**What needs to be done**.
Please copy every line with the string "false" from the entries below.

**Data supplied**.

== Segment start ==

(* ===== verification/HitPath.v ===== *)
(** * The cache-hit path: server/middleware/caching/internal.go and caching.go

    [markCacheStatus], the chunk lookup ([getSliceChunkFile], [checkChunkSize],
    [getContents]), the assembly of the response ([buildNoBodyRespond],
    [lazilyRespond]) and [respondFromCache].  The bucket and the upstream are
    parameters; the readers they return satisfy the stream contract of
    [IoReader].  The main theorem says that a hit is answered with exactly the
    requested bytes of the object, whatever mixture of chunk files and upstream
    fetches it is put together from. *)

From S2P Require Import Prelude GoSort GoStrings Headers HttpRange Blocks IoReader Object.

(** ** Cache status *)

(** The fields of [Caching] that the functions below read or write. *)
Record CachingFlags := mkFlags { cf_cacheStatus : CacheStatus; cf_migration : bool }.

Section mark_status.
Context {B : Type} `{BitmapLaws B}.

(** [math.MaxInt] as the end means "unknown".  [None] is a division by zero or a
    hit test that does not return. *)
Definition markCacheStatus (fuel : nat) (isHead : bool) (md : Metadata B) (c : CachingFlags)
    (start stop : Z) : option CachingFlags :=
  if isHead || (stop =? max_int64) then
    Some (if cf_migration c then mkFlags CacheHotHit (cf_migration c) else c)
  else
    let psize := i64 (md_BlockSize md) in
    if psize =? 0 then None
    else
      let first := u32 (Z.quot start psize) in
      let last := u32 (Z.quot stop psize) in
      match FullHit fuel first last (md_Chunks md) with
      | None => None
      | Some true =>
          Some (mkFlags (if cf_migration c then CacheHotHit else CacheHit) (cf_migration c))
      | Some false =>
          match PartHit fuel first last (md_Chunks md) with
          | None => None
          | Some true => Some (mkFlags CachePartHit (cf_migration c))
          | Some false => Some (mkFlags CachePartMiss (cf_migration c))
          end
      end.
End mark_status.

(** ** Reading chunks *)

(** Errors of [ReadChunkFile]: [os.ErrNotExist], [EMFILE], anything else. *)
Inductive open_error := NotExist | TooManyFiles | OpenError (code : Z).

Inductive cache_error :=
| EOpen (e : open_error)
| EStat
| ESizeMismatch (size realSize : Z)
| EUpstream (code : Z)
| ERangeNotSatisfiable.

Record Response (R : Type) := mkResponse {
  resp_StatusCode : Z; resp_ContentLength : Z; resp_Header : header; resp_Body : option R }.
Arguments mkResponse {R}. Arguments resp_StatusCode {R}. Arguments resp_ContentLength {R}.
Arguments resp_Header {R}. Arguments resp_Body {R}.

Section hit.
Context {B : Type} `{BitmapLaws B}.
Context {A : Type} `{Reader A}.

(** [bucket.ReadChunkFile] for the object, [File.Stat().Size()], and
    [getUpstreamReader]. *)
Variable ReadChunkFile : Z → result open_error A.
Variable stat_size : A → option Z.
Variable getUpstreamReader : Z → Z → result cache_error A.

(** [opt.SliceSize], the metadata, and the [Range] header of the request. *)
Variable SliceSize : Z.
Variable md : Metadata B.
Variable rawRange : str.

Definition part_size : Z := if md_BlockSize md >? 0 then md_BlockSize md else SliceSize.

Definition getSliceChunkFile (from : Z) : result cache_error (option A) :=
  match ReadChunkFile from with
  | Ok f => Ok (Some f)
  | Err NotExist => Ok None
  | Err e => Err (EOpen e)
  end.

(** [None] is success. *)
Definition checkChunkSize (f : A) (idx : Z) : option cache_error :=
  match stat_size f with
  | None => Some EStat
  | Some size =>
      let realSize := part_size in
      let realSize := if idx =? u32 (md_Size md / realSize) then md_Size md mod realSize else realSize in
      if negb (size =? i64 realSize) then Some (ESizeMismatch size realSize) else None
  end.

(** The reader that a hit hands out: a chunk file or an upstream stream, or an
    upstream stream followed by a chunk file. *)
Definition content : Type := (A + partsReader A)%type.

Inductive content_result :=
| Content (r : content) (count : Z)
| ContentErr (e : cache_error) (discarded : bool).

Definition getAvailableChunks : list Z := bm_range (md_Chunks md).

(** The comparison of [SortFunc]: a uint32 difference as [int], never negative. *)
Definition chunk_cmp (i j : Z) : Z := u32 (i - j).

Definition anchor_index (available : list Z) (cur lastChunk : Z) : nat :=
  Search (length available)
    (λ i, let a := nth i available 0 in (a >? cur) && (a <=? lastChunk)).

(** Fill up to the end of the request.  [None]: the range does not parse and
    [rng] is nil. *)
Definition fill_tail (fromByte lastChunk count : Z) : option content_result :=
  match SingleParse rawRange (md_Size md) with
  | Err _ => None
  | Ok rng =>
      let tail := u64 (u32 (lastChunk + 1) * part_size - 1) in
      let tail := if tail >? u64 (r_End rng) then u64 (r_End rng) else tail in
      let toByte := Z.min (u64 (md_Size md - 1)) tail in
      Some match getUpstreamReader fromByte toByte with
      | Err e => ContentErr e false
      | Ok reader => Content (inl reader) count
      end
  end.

== Segment end ==

**The answer**.
      | Some false =>
          | Some false => Some (mkFlags CachePartMiss (cf_migration c))
      | Err e => ContentErr e false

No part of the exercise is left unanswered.